I’d heard Dad and her argue about it and he’d said, “I’m going to take that stuff and flush it down the toilet, I swear to God,” and Mom had said, “Don’t you dare.”
Now, as we sat by the fire, I thought that I could wait until she fell asleep and then throw her tobacco into the fire. She’d be mad, but in a few hours, she’d come back to normal. Or it might take a few days.
“I think we need to walk out,” she said. “I think we need to walk out now.”
“We can’t walk out. Someone has to be here when Dad comes back.” I could feel my tears rising again. “I’m not leaving,” I said, and I knew I sounded like a baby.
“This is going to sound crazy,” Mom said, standing up and taking a few steps away from the fire.
I held my breath. Then don’t say it, I prayed. I squeezed my eyes shut. I didn’t want to hear it.
“I can’t see a thing.”
“Wait till your eyes get used to the dark.”
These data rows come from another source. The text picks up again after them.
(** C6: the cluster-merge search terminates on every input.  With at least
    |V|² rounds of fuel the loop never runs out: it raises at once or ends
    after a number of rounds that is at most |V|², that equals [iterations],
    and that is less than |V|² only if the last round committed no merge;
    every earlier round committed one, so the rounds are at most the accepted
    counts.  More fuel changes nothing. *)
Theorem greedy_search_terminates
    (label_list : CC.t → gmap Z Z → list Z) (self : CC.t) (fuel : nat) :
  (length (CC.vertices self) * length (CC.vertices self) ≤ fuel)%nat →
  CC.greedy_search label_list fuel self
  = CC.greedy_search label_list (CC.max_iterations self) self
  ∧ match CC.greedy_search label_list fuel self with
    | Py.Done state passes =>
        passes = state.2
        ∧ (passes ≤ length (CC.vertices self) * length (CC.vertices self))%nat
        ∧ (CC.improved state.1 = false
           ∨ passes = (length (CC.vertices self) * length (CC.vertices self))%nat)
        ∧ (passes ≤ length (CC.accepted state.1))%nat
    | Py.Raised =>
        CC.calculate_mistakes self (CC.singleton_clustering self) = None
    | Py.OutOfFuel => False
    end.
Proof.
  intros Hfuel. fold (CC.max_iterations self) in *.
  destruct (CC.calculate_mistakes self (CC.singleton_clustering self))
    as [m0|] eqn:Hm.
  - destruct (greedy_search_spec label_list self m0 Hm fuel Hfuel)
      as (st & it & Hrun & _ & Hit & Hstop & Hacc).
    rewrite Hrun. split; [|done].
    symmetry. eapply while_loop_more_fuel_search; done.
  - unfold CC.greedy_search. by rewrite (start_raises self Hm).
Qed.

Lemma greedy_search_terminates_witness :
  (length (CC.vertices scenario) * length (CC.vertices scenario) ≤ 30)%nat
  ∧ CC.greedy_search ascending_labels 30 scenario
    = CC.greedy_search ascending_labels (CC.max_iterations scenario) scenario.
Proof.
  assert (length (CC.vertices scenario) * length (CC.vertices scenario) ≤ 30)%nat
    as H by (change (5 * 5 ≤ 30)%nat; lia).
  split; [exact H|].
  pose proof (greedy_search_terminates ascending_labels scenario 30 H) as T.
  destruct T as [E _]. exact E.
Defined.

(** C10: the vertex-pair search terminates on every input although its loop
    has no cap.  A pass that ends with [changed] set has strictly lowered
    [min_mistakes]; so with more fuel than the mistake count of the singleton
    partition the loop never runs out, and it ends after at most that count
    plus one passes.  When the first call of [calculate_mistakes] raises, the
    search raises. *)
Theorem simple_search_terminates (self : CC.t) :
  (∀ st st', CC.simple_pass self st = Some st' → CC.improved st' = true →
             (CC.min_mistakes st' < CC.min_mistakes st)%nat)
  ∧ match CC.calculate_mistakes self (CC.singleton_clustering self) with
    | Some m0 =>
        ∀ fuel, (m0 < fuel)%nat →
          ∃ st passes,
            CC.simple_search fuel self = Py.Done st passes
            ∧ CC.improved st = false
            ∧ (passes ≤ m0 + 1)%nat
    | None => ∀ fuel, CC.simple_search fuel self = Py.Raised
    end.
Proof.
  split.
  - intros st st' Hpass%simple_pass_progress%progress_from_false Himp.
    by apply Hpass.
  - destruct (CC.calculate_mistakes self (CC.singleton_clustering self))
      as [m0|] eqn:Hm.
    + intros fuel Hfuel.
      destruct (simple_search_spec self m0 Hm fuel Hfuel)
        as (st & p & Hrun & _ & Himp & Hp).
      by exists st, p.
    + intros fuel. unfold CC.simple_search. by rewrite (start_raises self Hm).
Qed.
She walked a little farther from the fire and I could see her scanning the woods, for what, I didn’t know.
“Mom.”
“Listen.”
“Mom, come back to the fire.”
“No. I can’t hear anything when I’m sitting by the fire.”
“You don’t need to hear anything. If Dad comes back this way we’ll hear him coming. He’ll call our names.”
She stood there listening. The fire popped and spat a burning ember onto the dirt. I crushed it out with my foot. I could feel the fear bubbling up in my chest like a pot about to boil over. I took deep breaths to try to push it down.
I wanted to distract Mom from whatever crazy worry she’d been imagining. But before I could say anything her voice came out of the dark.
“It feels like we’re part of some kind of experiment.”
I waited for her to laugh, the way you do when you’ve let someone else hear the crazy thing you’ve been thinking about that you know is ridiculous. But she didn’t laugh. So I did instead.
“Yeah,” I said. “Maybe we’re in an A&W commercial and someone’s going to pop out of the woods any minute with two Teen Burgers.”
“Shh!” Mom’s sharp voice came from the dark. Then there was silence except for the crackle and hiss of the fire. Then, booming clear and close came the hoot of an owl—
Who cooks? Who cooks? Who cooks for you-all? Three times. It was the same kind of owl we heard at Grandma’s cabin at Gem Lake, and hearing it now was not scary, at least not to me, because it made me think of Grandma.
“Like that,” Mom whispered, so softly it was almost to herself. “Was that a real owl?”
I could almost hear Grandma’s voice, speaking softly in my ear. She would remind me that when Mom had her “episodes,” we could all be pulled in to her strange way of seeing things. But what was happening to Mom was not what was real. Remember that. I had to remember that if we were going to…if we were going to survive. And I thought that a hard thing—being out here, waiting—had just gotten even harder.